Guillermo Diaz: Pinup Boy
BY Ari Karpel
April 24 2012 2:00 AM ET
And at least he’s not another drug dealer. Not that the 41-year-old regrets having played one on Weeds, but as a Latino actor, Díaz finds the majority of roles he reads are for some sort of dealer, thug, or killer. But the character Guillermo — who Díaz says was not named for him, as many people assume—was a brute, a drug trafficker who thinks with his groin and boasts of his conquests.
“It was so separate from me,” recalls Díaz, who hasn’t been on the show for the last two seasons. There’s a chance he’ll return for the upcoming final year. “I hope so. Playing that character and knowing that people were liking and accepting me as that sort of cocky, sexual dude — it gave me a little bit of confidence.”
And yet it didn’t expel what lingered in his head from childhood. “I think the shit that you go through as a kid is so ingrained in your head,” says Díaz, who, like so many young gay kids, was mocked relentlessly. “I guess I was a little bit effeminate, so kids would call me ‘faggot’ all the time. But everybody goes through that shit.”
Getting mocked was the least of his concerns growing up in Washington Heights, his neighborhood at the northern tip of Manhattan. “It was the ’80s, it was a fucked-up neighborhood,” says Díaz, who commuted to a Catholic school in the Bronx. “That was even worse. There were drug dealers on the corner. We would get mugged on the bus to school.”
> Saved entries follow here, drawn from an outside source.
(** * PromptMate backend: rewrite pipeline, fallback transform and history store

    A shallow embedding of the backend's JavaScript sources:
    - [services/geminiService.js]   (module [GeminiService]),
    - [routes/promptRoutes.js]      (module [Routes]),
    - [models/Prompt.js]            (module [PromptModel]),
    - [controllers/promptControllers.js] (module [PromptController]),
    followed by the properties established about them. *)

From Stdlib Require Import ZArith NArith Strings.String Strings.Ascii Lia.
From stdpp Require Import base option list gmap.

Local Open Scope N_scope.

(** ** JavaScript strings

    A JavaScript string is a sequence of UTF-16 code units; [length] counts
    code units.  String literals of the source are written [lit "..."]. *)
Module JsString.

Abbreviation jsstring := (list N).

Definition lit (s : string) : jsstring :=
  List.map N_of_ascii (list_ascii_of_string s).

(** Code units used by the source. *)
Definition LF : N := 10.
Definition SPACE : N := 32.
Definition QUOTE : N := 34.

(** [WhiteSpace] and [LineTerminator] of ECMAScript: what [String.prototype.trim]
    strips and what [\s] matches. *)
Definition isWhiteSpace (c : N) : bool :=
  ((9 <=? c) && (c <=? 13))
  || (c =? 32) || (c =? 160) || (c =? 5760)
  || ((8192 <=? c) && (c <=? 8202))
  || (c =? 8232) || (c =? 8233) || (c =? 8239) || (c =? 8287)
  || (c =? 12288) || (c =? 65279).

(** [\w] without the unicode and ignoreCase flags: [A-Za-z0-9_]. *)
Definition isWordChar (c : N) : bool :=
  ((48 <=? c) && (c <=? 57))
  || ((65 <=? c) && (c <=? 90))
  || (c =? 95)
  || ((97 <=? c) && (c <=? 122)).

Fixpoint trimStart (s : jsstring) : jsstring :=
  match s with
  | [] => []
  | c :: rest => if isWhiteSpace c then trimStart rest else s
  end.

Definition trimEnd (s : jsstring) : jsstring :=
  reverse (trimStart (reverse s)).

(** [s.trim()] *)
Definition trim (s : jsstring) : jsstring := trimEnd (trimStart s).

(** [s.startsWith(p)] *)
Fixpoint startsWith (p s : jsstring) : bool :=
  match p, s with
  | [], _ => true
  | _ :: _, [] => false
  | a :: p', b :: s' => (a =? b) && startsWith p' s'
  end.

(** [s.includes(p)] *)
Fixpoint includes (p s : jsstring) : bool :=
  startsWith p s ||
  match s with
  | [] => false
  | _ :: s' => includes p s'
  end.

(** [s.split(sep)] for a one-code-unit separator: the pieces between
    occurrences of [sep]; the empty string splits into one empty piece. *)
Fixpoint split (sep : N) (s : jsstring) : list jsstring :=
  match s with
  | [] => [[]]
  | c :: rest =>
      if c =? sep then [] :: split sep rest
      else match split sep rest with
           | [] => [[c]]
           | piece :: pieces => (c :: piece) :: pieces
           end
  end.

(** [pieces.join(sep)] *)
Fixpoint join (sep : jsstring) (pieces : list jsstring) : jsstring :=
  match pieces with
  | [] => []
  | piece :: rest =>
      match rest with
      | [] => piece
      | _ :: _ => piece ++ sep ++ join sep rest
      end
  end.

(** A position matches [\b] when exactly one of its two neighbours is a word
    character, the outside of the string counting as a non-word character. *)
Definition isWordOpt (c : option N) : bool :=
  match c with
  | Some c => isWordChar c
  | None => false
  end.
Definition eeqb (x y : exact) : bool :=
  match x, y with
  | EInf s, EInf s' => Bool.eqb s s'
  | EFin p, EFin q => Qc_eqb p q
  | _, _ => false
  end.

Definition eleb (x y : exact) : bool :=
  match x, y with
  | ENaN, _ | _, ENaN => false
  | EInf s, EInf s' => s || negb s'
  | EInf s, EFin _ => s
  | EFin _, EInf s => negb s
  | EFin p, EFin q => Qc_leb p q
  end.

Definition eltb (x y : exact) : bool :=
  match x, y with
  | ENaN, _ | _, ENaN => false
  | EInf s, EInf s' => s && negb s'
  | EInf s, EFin _ => s
  | EFin _, EInf s => negb s
  | EFin p, EFin q => Qc_ltb p q
  end.

#[export] Instance exact_arith : Arith exact := {
  nan := ENaN;
  of_Z := fun z => EFin (Q2Qc (inject_Z z));
  add := eadd;
  sub := esub;
  mul := emul;
  div := ediv;
  eqb := eeqb;
  ltb := eltb;
  leb := eleb;
  isnan := fun x => match x with ENaN => true | _ => false end;
  isinf := fun x => match x with EInf _ => true | _ => false end
}.

(** A cell after clipping: missing, or a number between the bounds. *)
Definition within (a b : Qc) (e : exact) : Prop :=
  e = ENaN \/ exists c, e = EFin c /\ a <= c /\ c <= b.

End Exact.

(** ** Tables and arrays *)

(** An entry of a [pandas.DatetimeIndex]: nanoseconds since the epoch. *)
Definition timestamp : Type := Z.
Definition label : Type := String.string.

(** A two-dimensional [numpy.ndarray], row by row. *)
Definition ndarray (A : Type) : Type := list (list A).

(** A [pandas.DataFrame] with a time index. *)
Record DataFrame (A : Type) : Type := mkDataFrame {
  index : list timestamp;
  columns : list label;
  values : ndarray A
}.

Section Arrays.
Context {A B C : Type}.

Definition map2 (f : A -> B -> C) (l : list A) (l' : list B) : list C :=
  map (fun p => f (fst p) (snd p)) (combine l l').

Definition n_rows (M : ndarray A) : nat := length M.

(** Every row of [M] has [n] cells. *)
Definition rows_have (n : nat) (M : ndarray A) : bool :=
  forallb (fun r => Nat.eqb (length r) n) M.

Definition has_shape (t n : nat) (M : ndarray A) : bool :=
  Nat.eqb (n_rows M) t && rows_have n M.

Definition cell (M : ndarray A) (t l : nat) : option A :=
  match nth_error M t with
  | Some r => nth_error r l
  | None => None
  end.

Definition shape0 (X : DataFrame A) : nat := length (index X).
Definition shape1 (X : DataFrame A) : nat := length (columns X).

(** The frame invariant pandas maintains: one row of values per index
    entry, one cell per column label. *)
Definition wf_frame (X : DataFrame A) : bool :=
  has_shape (shape0 X) (shape1 X) (values X).

Definition at_ (X : DataFrame A) (t l : nat) : option A := cell (values X) t l.

End Arrays.

Definition mat_map {A B} (f : A -> B) (M : ndarray A) : ndarray B :=
  map (map f) M.
Lemma clockAhead_queueWeeklyDigests : keeps R P (queueWeeklyDigests E).
Proof. apply keeps_queueWeeklyDigests; clock_side. Qed.

Lemma clockAhead_cleanupOldJobs days : keeps R P (cleanupOldJobs E days).
Proof. apply keeps_cleanupOldJobs; clock_side. Qed.

End ClockAhead.

Lemma scheduleState_eta st st' :
  dailyDigest st' = dailyDigest st -> weeklyDigest st' = weeklyDigest st ->
  cleanup st' = cleanup st -> st' = st.
Proof. destruct st, st'. simpl. now intros -> -> ->. Qed.

(** X8. The manual triggers enqueue without touching the scheduler memory:
    after [triggerDailyDigests] or [triggerWeeklyDigests], whether they
    return or throw, every [last_run] is what it was, so the scheduled run
    of the cadence is still to come. *)
Theorem manual_trigger_keeps_schedule :
  forall E w,
    scheduleState (snd (triggerDailyDigests E w)) = scheduleState w
    /\ scheduleState (snd (triggerWeeklyDigests E w)) = scheduleState w.
Proof.
  intros E w. split; apply scheduleState_eta;
    first [ apply (sameLastRun_queueDailyDigests E _ w I)
          | apply (sameLastRun_queueWeeklyDigests E _ w I) ].
Qed.

Lemma shouldRunDailyDigest_due E w :
  fst (shouldRunDailyDigest E w) = Ok true ->
  setUTCHours (clock E (clockReads w)) DAILY_DIGEST_HOUR
  <= clock E (clockReads w)
  /\ snd (shouldRunDailyDigest E w) = set_clockReads S w.
Proof.
  unfold shouldRunDailyDigest. run_monad.
  destruct (clock E (clockReads w) <? _) eqn:Hlt; simpl; [discriminate|].
  destruct (ranSince _ _); simpl; [discriminate|].
  intros _. apply Z.ltb_ge in Hlt. split; [exact Hlt|reflexivity].
Qed.

Lemma shouldRunDailyDigest_not_due E w lastRun :
  dailyDigest (scheduleState w) = Some lastRun ->
  clock E (clockReads w)
  < setUTCHours (clock E (clockReads w)) DAILY_DIGEST_HOUR
  \/ setUTCHours (clock E (clockReads w)) DAILY_DIGEST_HOUR <= lastRun ->
  fst (shouldRunDailyDigest E w) = Ok false.
Proof.
  intros Hlast Hor. unfold shouldRunDailyDigest. run_monad.
  destruct (clock E (clockReads w) <? _) eqn:Hlt; simpl; [reflexivity|].
  rewrite Hlast. simpl. apply Z.ltb_ge in Hlt.
  destruct Hor as [Hor|Hor]; [lia|].
  apply Z.leb_le in Hor. now rewrite Hor.
Qed.

(** Two readings of the clock with the second before the day after the
    first's trigger instant: either the second is before its own trigger
    instant, or both have the same one. *)
Lemma same_trigger_instant now0 now2 h :
  now0 <= now2 ->
  now2 < setUTCHours now0 h + msPerDay ->
  now2 < setUTCHours now2 h \/ setUTCHours now2 h = setUTCHours now0 h.
Proof.
  unfold setUTCHours, msPerDay. intros Hle Hlt.
  assert (Hdays : now0 / 86400000 <= now2 / 86400000)
    by (apply Z.div_le_mono; lia).
  change (24 * 60 * 60 * 1000) with 86400000 in *.
  destruct (Z_lt_le_dec (now0 / 86400000) (now2 / 86400000)) as [Hnext|Hsame].
  - left. lia.
  - right. assert (now2 / 86400000 = now0 / 86400000) by lia. congruence.
Qed.

(** X9. The daily digest fires once per day. After a tick on which the
    daily digest was due and its enqueue returned, with a clock that does
    not go back, no later reading of the clock before 09:00 UTC of the
    following day finds the daily digest due again. *)
Theorem daily_digest_fires_once_per_day :
  forall E w w2,
    clockMonotone E ->
    fst (shouldRunDailyDigest E w) = Ok true ->
    fst (queueDailyDigests E (set_clockReads S w)) = Ok tt ->
    scheduleState w2 = scheduleState (snd (tickDailyDigest E w)) ->
    (clockReads w <= clockReads w2)%nat ->
    clock E (clockReads w2)
    < setUTCHours (clock E (clockReads w)) DAILY_DIGEST_HOUR + msPerDay ->
    fst (shouldRunDailyDigest E w2) = Ok false.
Proof.
  intros E w w2 Hmono Hdue Hqueue Hstate Hlater Hbefore.
  destruct (shouldRunDailyDigest_due E w Hdue) as [Htarget Hw0].
  destruct (tickDailyDigest_run E w) as [_ [Hlast _]].
  unfold lastRunAfter in Hlast.
  pose proof (clockAhead_queueDailyDigests E (set_clockReads S w) I) as Hreads.
  destruct (shouldRunDailyDigest E w) as [r0 w0]. cbn [fst snd] in Hdue, Hw0.
  subst r0 w0.
  destruct (queueDailyDigests E (set_clockReads S w)) as [r1 w1].
  cbn [fst snd] in Hqueue, Hreads. subst r1.
  rewrite <- Hstate in Hlast. cbn [clockReads set_clockReads] in Hreads.
  apply (shouldRunDailyDigest_not_due E w2 _ Hlast).
  assert (Hnow : clock E (clockReads w) <= clock E (clockReads w2))
    by now apply Hmono.
  destruct (same_trigger_instant _ _ DAILY_DIGEST_HOUR Hnow Hbefore)
    as [Hearly|Hsame]; [now left|].
  right. rewrite Hsame.
  apply Z.le_trans with (clock E (clockReads w)); [exact Htarget|].
  apply Hmono. lia.
Qed.

Lemma daily_digest_fires_once_per_day_witness :
  let w1 := snd (tickDailyDigest Scenario.env0 Scenario.world1) in
  fst (shouldRunDailyDigest Scenario.env0 Scenario.world1) = Ok true
  /\ fst (shouldRunDailyDigest Scenario.env0 w1) = Ok false.
Proof.
  split; [reflexivity|].
  apply (daily_digest_fires_once_per_day Scenario.env0 Scenario.world1).
  - intros m n Hmn.
    change (Scenario.t0 + Z.of_nat m <= Scenario.t0 + Z.of_nat n). lia.
  - reflexivity.
  - reflexivity.
  - reflexivity.
  - apply Nat.leb_le. reflexivity.
  - apply Z.ltb_lt. reflexivity.
Defined.

Lemma shouldRunWeeklyDigest_due E w :
  fst (shouldRunWeeklyDigest E w) = Ok true ->
  getUTCDay (clock E (clockReads w)) = WEEKLY_DIGEST_DAY
  /\ setUTCHours (clock E (clockReads w)) WEEKLY_DIGEST_HOUR
     <= clock E (clockReads w)
  /\ snd (shouldRunWeeklyDigest E w) = set_clockReads S w.
Proof.
  unfold shouldRunWeeklyDigest. run_monad.
  destruct (getUTCDay (clock E (clockReads w)) =? WEEKLY_DIGEST_DAY) eqn:Hday;
    simpl; [|discriminate].
  destruct (clock E (clockReads w) <? _) eqn:Hlt; simpl; [discriminate|].
  destruct (ranSince _ _); simpl; [discriminate|].
  intros _. apply Z.ltb_ge in Hlt. apply Z.eqb_eq in Hday.
  repeat split; assumption.
Qed.

Lemma shouldRunWeeklyDigest_not_due E w lastRun :
  weeklyDigest (scheduleState w) = Some lastRun ->
  getUTCDay (clock E (clockReads w)) <> WEEKLY_DIGEST_DAY
  \/ clock E (clockReads w)
     < setUTCHours (clock E (clockReads w)) WEEKLY_DIGEST_HOUR
  \/ setUTCHours (clock E (clockReads w)) WEEKLY_DIGEST_HOUR <= lastRun ->
  fst (shouldRunWeeklyDigest E w) = Ok false.
Proof.
  intros Hlast Hor. unfold shouldRunWeeklyDigest. run_monad.
  destruct (getUTCDay (clock E (clockReads w)) =? WEEKLY_DIGEST_DAY) eqn:Hday;
    simpl; [|reflexivity].
  destruct (clock E (clockReads w) <? _) eqn:Hlt; simpl; [reflexivity|].
  rewrite Hlast. simpl. apply Z.ltb_ge in Hlt. apply Z.eqb_eq in Hday.
  destruct Hor as [Hor|[Hor|Hor]]; [contradiction|lia|].
  apply Z.leb_le in Hor. now rewrite Hor.
Qed.
Lemma at_index_short {A : Type} (l : list A) (i : Z) :
  (Z.of_nat (length l) <= i) -> at_index l i = Panic.
Proof.
  intros H. unfold at_index. destruct (0 <=? i) eqn:E; [| reflexivity].
  destruct (nth_error l (Z.to_nat i)) eqn:En; [| reflexivity].
  assert (Hlt : (Z.to_nat i < length l)%nat).
  { apply nth_error_Some. by rewrite En. }
  apply Z.leb_le in E. lia.
Qed.

Lemma at_index_lookup {A : Type} (l : list A) (n : nat) :
  (n < length l)%nat ->
  exists a, at_index l (Z.of_nat n) = Ok a /\ l !! n = Some a.
Proof.
  intros H. unfold at_index.
  assert ((0 <=? Z.of_nat n) = true) as -> by (apply Z.leb_le; lia).
  rewrite Nat2Z.id.
  destruct (nth_error l n) as [a|] eqn:E.
  - exists a. split; [reflexivity |]. revert n H E.
    induction l as [|x l IH]; intros [|n] H E; simpl in *; try discriminate;
      try lia; [exact E |].
    apply IH; [lia | exact E].
  - apply nth_error_None in E. lia.
Qed.

(** A struct type whose name cannot be taken stops the extraction of the
    fields of the package. *)
Lemma getFields_stops (sch : Sched) (env : Env) (pkg : AstPackage)
    (fileName src : string) (astFile : AstFile) (st : StructTypeNode) :
  AstPackage_Files pkg !! fileName = Some astFile ->
  ioutil_ReadFile env fileName = inl src ->
  In st (Inspect_File astFile) ->
  getStructName src st = Panic ->
  forall fieldMap, getFields sch env pkg <> Ok fieldMap.
Proof.
  intros Hfile Hread Hst Hname. unfold getFields.
  apply (loopM_not_Ok _ _ (fileName, astFile)).
  - by apply elem_of_range.
  - intros fm fm'. unfold getFields_file. rewrite Hread.
    destruct (parser_ParseFile_again env fileName); simpl; [discriminate |].
    apply (loopM_not_Ok _ _ st); [exact Hst |].
    intros s s'. unfold getFields_visit. rewrite Hname. discriminate.
Qed.

(** C8.  [getStructName] takes the line of the source that holds the
    position of the struct type, splits it at the single spaces and takes
    the second piece, whatever the line is.  On a line of fewer than two
    pieces the index is out of range: the function panics, and the
    extraction of the fields of a package that holds such a struct type
    in a file it can read does not return its map.  On a line of two
    pieces or more the
    result is the second piece; on a line [type Name struct ...] it is
    [Name]. *)
Theorem getStructName_second_piece (src : string) (st : StructTypeNode)
    (line : string) :
  at_index (strings_Split src "010") (Position_Line src (st_Pos st) - 1) = Ok line ->
  getStructName src st = at_index (strings_Split line " ") 1 /\
  ((length (strings_Split line " ") < 2)%nat ->
     getStructName src st = Panic /\
     forall sch env pkg fileName astFile,
       AstPackage_Files pkg !! fileName = Some astFile ->
       ioutil_ReadFile env fileName = inl src ->
       In st (Inspect_File astFile) ->
       forall fieldMap, getFields sch env pkg <> Ok fieldMap) /\
  ((2 <= length (strings_Split line " "))%nat ->
     exists name, getStructName src st = Ok name /\
                  strings_Split line " " !! 1%nat = Some name) /\
  (forall name rest,
     line = "type " +:+ name +:+ " struct" +:+ rest ->
     has_byte " " name = false ->
     getStructName src st = Ok name).
Proof.
  intros Hline.
  assert (Hdef : getStructName src st = at_index (strings_Split line " ") 1).
  { unfold getStructName. rewrite Hline. reflexivity. }
  split; [exact Hdef |]. split; [| split].
  - intros Hshort.
    assert (Hpanic : getStructName src st = Panic).
    { rewrite Hdef. apply at_index_short. lia. }
    split; [exact Hpanic |].
    intros sch env pkg fileName astFile Hfile Hread Hst.
    by apply (getFields_stops sch env pkg fileName src astFile st).
  - intros Hlong. rewrite Hdef.
    destruct (at_index_lookup (strings_Split line " ") 1) as (name & H1 & H2);
      [lia |].
    exists name. by split.
  - intros name rest -> Hname. rewrite Hdef.
    change ("type " +:+ name +:+ " struct" +:+ rest)
      with ("type" +:+ String " " (name +:+ String " " ("struct" +:+ rest))).
    rewrite strings_Split_app by reflexivity.
    rewrite strings_Split_app by exact Hname.
    reflexivity.
Qed.

(** ** The package [p] *)

Example ex_parsePkg : parsePkg ex_env "p" = Ok {[ "p" := ex_pkg ]}.
Proof. vm_compute. reflexivity. Qed.

Example ex_getStructs :
  getStructs sch_az ex_env ex_pkg =
  Ok [ mkStruct "S"
         [mkMethod "Get" [mkField "o" "S"; mkField "l" "[]S"]
                         [mkField EmptyString "*S"]]
         [mkField "A" "int"; mkField "Next" "*S"] None;
       mkStruct "foo" [mkMethod "Bar" [] []] [] None ].
Proof. vm_compute. reflexivity. Qed.

Example ex_getSubpackages :
  getSubpackages sch_az ex_env "p" = Ok {[ "p" := ex_Package ]}.
Proof. vm_compute. reflexivity. Qed.

(** An instance: the file [latest.go]. *)
Lemma parsePkg_skips_test_witness :
  parsePkg_filter "latest.go" = false /\
  genCode sch_az (without_file "latest.go" ex_env) "p" "base" =
    genCode sch_az ex_env "p" "base".
Proof.
  destruct (parsePkg_skips_test sch_az ex_env "p" "base" "latest.go")
    as (H1 & _ & _ & H4).
  - exists "la", ".go". reflexivity.
  - split; [exact H1 | exact H4].
Defined.

(** An instance: the struct type of
    [latest.go]. *)
Lemma getStructName_second_piece_witness :
  getStructName ex_src_latest ex_struct_anon = Panic.
Proof.
  destruct (getStructName_second_piece ex_src_latest ex_struct_anon
              (TAB +:+ "struct{}{},")) as (_ & H & _).
  - vm_compute. reflexivity.
  - apply H. vm_compute. lia.
Defined.

(** ** Which structs get a shape *)

(** C3.  In the package [p] the struct [foo] is not exported and has the
    exported method [Bar]: [getStructs] records a shape for it. *)
Theorem unexported_struct_recorded :
  ast_IsExported "foo" = false /\
  exists structs st,
    getStructs sch_az ex_env ex_pkg = Ok structs /\
    In st structs /\ Struct_Name st = "foo".
Proof.
  split; [reflexivity |].
  eexists _, (mkStruct "foo" [mkMethod "Bar" [] []] [] None).
  split; [exact ex_getStructs |].
  split; [right; left; reflexivity | reflexivity].
Qed.

(** ** Reading the rendered texts *)

Lemma LF_app (s : string) : LF +:+ s = String "010" s.
Proof. reflexivity. Qed.

Lemma has_byte_app (c : ascii) (a b : string) :
  has_byte c (a +:+ b) = has_byte c a || has_byte c b.
Proof.
  induction a as [|d a IH]; [reflexivity |].
  rewrite append_cons. simpl. by rewrite IH, orb_assoc.
Qed.
(** On a miss the value returned is the [str] of the response, which is not
    the [bytes] written to the file. *)
Lemma fetch_html_content_returns_text :
  exists bytes st,
    files Sample.initial !! u "index.html" = None /\
    encode_utf8 Sample.index_html = Some bytes /\
    Sample.run_fetch = (Ok (Text Sample.index_html), st) /\
    files st !! u "index.html" = Some bytes /\
    fst Sample.run_fetch <> Ok (Bytes bytes).
Proof.
  destruct (encode_utf8 Sample.index_html) as [bytes |] eqn:E;
    [| vm_compute in E; discriminate E].
  assert (Hrun : Sample.run_fetch =
            (Ok (Text Sample.index_html),
             {| files := <[u "index.html" := bytes]> ∅;
                requests := [base_url ++ u "index.html"];
                month_info_list := [] |})).
  { unfold Sample.run_fetch.
    rewrite fetch_html_content_miss by (left; apply lookup_empty).
    cbn. replace (Sample.http_text (base_url ++ u "index.html"))
      with (Some Sample.index_html) by (vm_compute; reflexivity).
    now rewrite E. }
  eexists bytes, _. split; [apply lookup_empty |]. split; [reflexivity |].
  split; [exact Hrun |]. split; [apply lookup_insert_eq |].
  rewrite Hrun. cbn. discriminate.
Qed.


(** ** The index page *)

Lemma title_shape (w : str) (m : Match) :
  denotes title_pattern w m ->
  exists y mo rest,
    w = y ++ u "年" ++ mo ++ u "月" ++ rest /\
    m = [("2", mo); ("1", y)]%string /\
    List.length y = 4%nat /\ forallb isdigit y = true /\
    (1 <= List.length mo <= 2)%nat /\ forallb isdigit mo = true.
Proof.
  intros H. unfold title_pattern, star in H. break_denotes H.
  cbn [mem] in *.
  do 3 eexists. split_all; try reflexivity; try eassumption; lia.
Qed.

(** C9, as the code has it.  For an anchor whose title the pattern matches
    from its start, the title begins with four digits, 年, one or two digits
    and 月; the record has those two digit groups as year and month, and as
    [href] the attribute with the blanks around it stripped and one
    leading [./] removed. *)
Theorem read_month_tag_fields (month_tag : Tag) (ti h : str) (m : Match)
  (Htitle : title month_tag = Some ti)
  (Hhref : href_attr month_tag = Some h)
  (Hmatch : match_ title_pattern ti = Some m) :
  exists y mo rest,
    ti = y ++ u "年" ++ mo ++ u "月" ++ rest /\
    List.length y = 4%nat /\ forallb isdigit y = true /\
    (1 <= List.length mo <= 2)%nat /\ forallb isdigit mo = true /\
    read_month_tag month_tag
    = Ok ({| year := y; month := mo; href := removeprefix (u "./") (strip h);
             commercial_list_info := None; residential_list_info := None;
             new_house := None; old_house := None |}, ti).
Proof.
  unfold read_month_tag. rewrite Htitle, Hhref, Hmatch.
  apply match_sound in Hmatch. destruct Hmatch as (w & t & -> & Hd).
  apply title_shape in Hd.
  destruct Hd as (y & mo & rest & -> & -> & Hy & Hyd & Hmo & Hmod).
  exists y, mo, (rest ++ t). split_all; try assumption; try lia.
  - now rewrite <- !app_assoc.
  - reflexivity.
Qed.

Lemma read_month_tag_fields_witness :
  exists y mo rest,
    Sample.month_title = y ++ u "年" ++ mo ++ u "月" ++ rest /\
    List.length y = 4%nat /\ forallb isdigit y = true /\
    (1 <= List.length mo <= 2)%nat /\ forallb isdigit mo = true /\
    read_month_tag Sample.month_tag
    = Ok ({| year := y; month := mo;
             href := removeprefix (u "./") (strip (u "./202304/t1.html"));
             commercial_list_info := None; residential_list_info := None;
             new_house := None; old_house := None |}, Sample.month_title).
Proof.
  destruct (match_ title_pattern Sample.month_title) as [m |] eqn:E;
    [| vm_compute in E; discriminate E].
  exact (read_month_tag_fields Sample.month_tag Sample.month_title
           (u "./202304/t1.html") m eq_refl eq_refl E).
Defined.

(** The [href] of the record is not the attribute as written: the sample
    anchor has [./202304/t1.html], the record [202304/t1.html]; and its year
    and month are the texts 2023 and 3. *)
Lemma read_month_tag_href_not_verbatim :
  exists t,
    read_month_tag Sample.month_tag = Ok (t, Sample.month_title) /\
    href_attr Sample.month_tag = Some (u "./202304/t1.html") /\
    href t = u "202304/t1.html" /\
    href t <> u "./202304/t1.html" /\
    year t = u "2023" /\ month t = u "3".
Proof.
  eexists. split; [vm_compute; reflexivity |]. split; [reflexivity |].
  split; [vm_compute; reflexivity |]. split; [| split; vm_compute; reflexivity].
  vm_compute. discriminate.
Qed.
(** What the scan maintains: the ids of the mapping are distinct, and the
    active id is one of them. *)
Definition scan_inv (st : ScanState) : Prop :=
  NoDup (objects st).*1
  /\ forall obj_id, current_object_id st = Some obj_id -> obj_id ∈ (objects st).*1.

(** [g] is the triangle on [a], [b], [c]: a polygon whose ring visits the
    three points and closes on the first. *)
Definition is_triangle_of (a b c : point) (g : geom polygon) : Prop :=
  exists p v0 v1 v2,
    g = GPolygon p /\ exterior_coords p = [v0; v1; v2; v0]
    /\ [v0; v1; v2] ≡ₚ [a; b; c].

(** The tolerance after [k] passes through the loop of
    [simplify_polygon]. *)
Definition tolerance_at (k : nat) : float :=
  Nat.iter k (fun t => t + 0.5)%float 0.1%float.

(** The loop of [simplify_polygon] goes round once more at pass [k]. *)
Definition over_cap (poly : polygon) (max_points k : nat) : Prop :=
  (max_points < length (exterior_coords (simplify poly (tolerance_at k))))%nat
  /\ (tolerance_at k <? 10)%float = true.

(** The arithmetic mean of a list of floats as Python computes it:
    [sum(l) / len(l)]. *)
Definition mean (l : list float) : float :=
  (py_sum l / float_of_nat (length l))%float.

(** The definition command of a ring of coordinates, as the output
    protocol words it: the name, the mean of the coordinates as center,
    and the coordinates, each number after [round(_, 3)]. *)
Definition ring_command (name : string) (copy_number : nat)
    (coords : list point) : string :=
  ("EXCLUDE_OBJECT_DEFINE NAME=" ++ quote
   ++ unique_name name copy_number ++ quote ++ " "
   ++ "CENTER=" ++ float_str (py_round (mean coords.*1) 3) ++ ","
   ++ float_str (py_round (mean coords.*2) 3) ++ " "
   ++ "POLYGON="
   ++ ("[[" ++ String.concat "],["
                (map (fun c => float_str (py_round c.1 3) ++ ","
                               ++ float_str (py_round c.2 3)) coords)
       ++ "]]")
   ++ newline)%string.

End Notions.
In his sophomore year of high school, Díaz and a couple friends did a medley of Beastie Boys songs in a talent show, and suddenly some of his tormentors became fans. “I thought, Oh, shit, acting is what’s making people like me.” After graduation he started to pursue acting as a career, getting his feet wet with extra work and student films, and by joining Labyrinth, the theater company cofounded by Philip Seymour Hoffman. Soon Díaz was finding work in the newly emergent independent film scene, sharing the screen with Lili Taylor in 1996’s Girls Town and playing a drag queen in 1995’s Stonewall. He did a lot of gay press interviews for that film, and he had no problem coming out.